The task » Lines from the top of the entries through the line that has "rebuild guard of" must be duplicated exactly, and no others.

Task data »
##########

(* ===== verification/RouteResimulate.v ===== *)
(** * Simulating a route again before encoding it

    [runtime/src/services/encode/resimulate.rs], with the executor's errors
    ([services/simulation_executor.rs]), the cache lookup of [TokenStore::ensure] and the
    rebuild guard of [models/state.rs].  The hops of all segments are simulated depth by
    depth, each from the amounts the hop before it produced; a pool used twice is simulated
    from the state its previous swap left.

    The task waits at many points, and the rest of the server goes on: the state of the
    server at the n-th wait is the n-th [RouteWorld] of an arbitrary sequence. *)

From S2P Require Import Prelude Ordered Text Protocol Store Health Readiness.
From S2P Require Import RouteTypes RouteNormalize SharedAccounts.
From Stdlib Require Import SpecFloat.

Abbreviation f64 := spec_float.

(** ** Simulations and clients of market makers *)

(** [ProtocolSim::get_amount_out], and the credentialed clients a request gives the states
    of RFQ pools: [with_bebop_client] is the state with another client, where the state is
    Bebop's. *)
Class RouteSim `{RouteApi} := {
  get_amount_out : ProtocolSim → N → Token → Token → result string (N * ProtocolSim);
  BebopClient : Type;
  HashflowClient : Type;
  LiquoriceClient : Type;
  BebopClient_new : Chain → gset Bytes → f64 → string → string → gset Bytes → Duration →
    result string BebopClient;
  HashflowClient_new : Chain → gset Bytes → f64 → gset Bytes → string → string → Duration →
    Duration → result string HashflowClient;
  LiquoriceClient_new : Chain → gset Bytes → f64 → gset Bytes → string → string → Duration →
    Duration → u64 → result string LiquoriceClient;
  with_bebop_client : ProtocolSim → option (BebopClient → ProtocolSim);
  with_hashflow_client : ProtocolSim → option (HashflowClient → ProtocolSim);
  with_liquorice_client : ProtocolSim → option (LiquoriceClient → ProtocolSim);
}.

Record RfqClientConfig := {
  rc_tvl_threshold : f64;
  rc_bebop_user : string;
  rc_bebop_key : string;
  rc_hashflow_user : string;
  rc_hashflow_key : string;
  rc_liquorice_user : string;
  rc_liquorice_key : string;
}.

Definition RFQ_POLL_TIME : Duration := from_secs 5.
Definition ENCODE_RFQ_QUOTE_TIMEOUT : Duration := from_secs 3.
Definition LIQUORICE_QUOTE_EXPIRY_SECS : u64 := 300.
Definition ENCODE_QUOTE_TIMEOUT_HEADROOM : Duration := from_millis 200.

Inductive SimulationExecutionError := WorkerPanicked | ResultDropped.

Record SimulationRebuildGuard := { vm_read_guard : bool; rfq_read_guard : bool }.

Definition blocks_required_rebuilds (guard : SimulationRebuildGuard) (uses_vm uses_rfq : bool) :
    bool :=
  (negb uses_vm || vm_read_guard guard) && (negb uses_rfq || rfq_read_guard guard).

(** Once both read locks are granted. *)
Definition acquire_simulation_rebuild_guard (uses_vm uses_rfq : bool) : SimulationRebuildGuard :=
  {| vm_read_guard := uses_vm; rfq_read_guard := uses_rfq |}.

(** What the fields of [AppState] that never change say about routes. *)
Record RouteServer `{RouteApi} := {
  rv_chain : Chain;
  rv_settings : RouteSettings;
  rv_rfq_client_config : RfqClientConfig;
  rv_request_timeout : Duration;
  rv_reset_allowance_tokens : gmap u64 (gset Bytes);
}.

(** The server at one instant: its state, its token cache, the answer to a token lookup
    that misses the cache, and the failure of the executor, if it fails. *)
Record RouteWorld `{RouteApi} := {
  rw_now : Instant;
  rw_app : AppState;
  rw_tokens : TokenStore;
  rw_fetch_token : Bytes → result string (option Token);
  rw_worker_failure : option SimulationExecutionError;
}.

(** [TokenStore::ensure]. *)
Definition ensure_token `{RouteApi} (w : RouteWorld) (address : Bytes) :
    result string (option Token) :=
  match TokenStore_get (rw_tokens w) address with
  | Some token => Ok (Some token)
  | None => rw_fetch_token w address
  end.

Section resimulate.
Context `{RouteSim} (server : RouteServer) (world : nat → RouteWorld).
Context (native_pin : option PublishedStateStore) (normalized : NormalizedRouteInternal).

Abbreviation chain := (rv_chain server).

Record CachedPoolEntry := {
  ce_pool_state : ProtocolSim;
  ce_component : ProtocolComponent;
  ce_backend : PoolBackend;
}.

Record SegmentSimState := {
  sim_next_amount_in : N;
  sim_hops : list (option ResimulatedHopInternal);
}.

(** [RouteResimulator], with the number of waits so far. *)
Record RouteResimulator := {
  rx_segment_states : list SegmentSimState;
  rx_token_cache : gmap Bytes Token;
  rx_pool_cache : gmap string CachedPoolEntry;
  rx_rebuild_guard : SimulationRebuildGuard;
  rx_waits : nat;
}.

##########

Solution for this problem »
(* ===== verification/RouteResimulate.v ===== *)
(** * Simulating a route again before encoding it

    [runtime/src/services/encode/resimulate.rs], with the executor's errors
    ([services/simulation_executor.rs]), the cache lookup of [TokenStore::ensure] and the
    rebuild guard of [models/state.rs].  The hops of all segments are simulated depth by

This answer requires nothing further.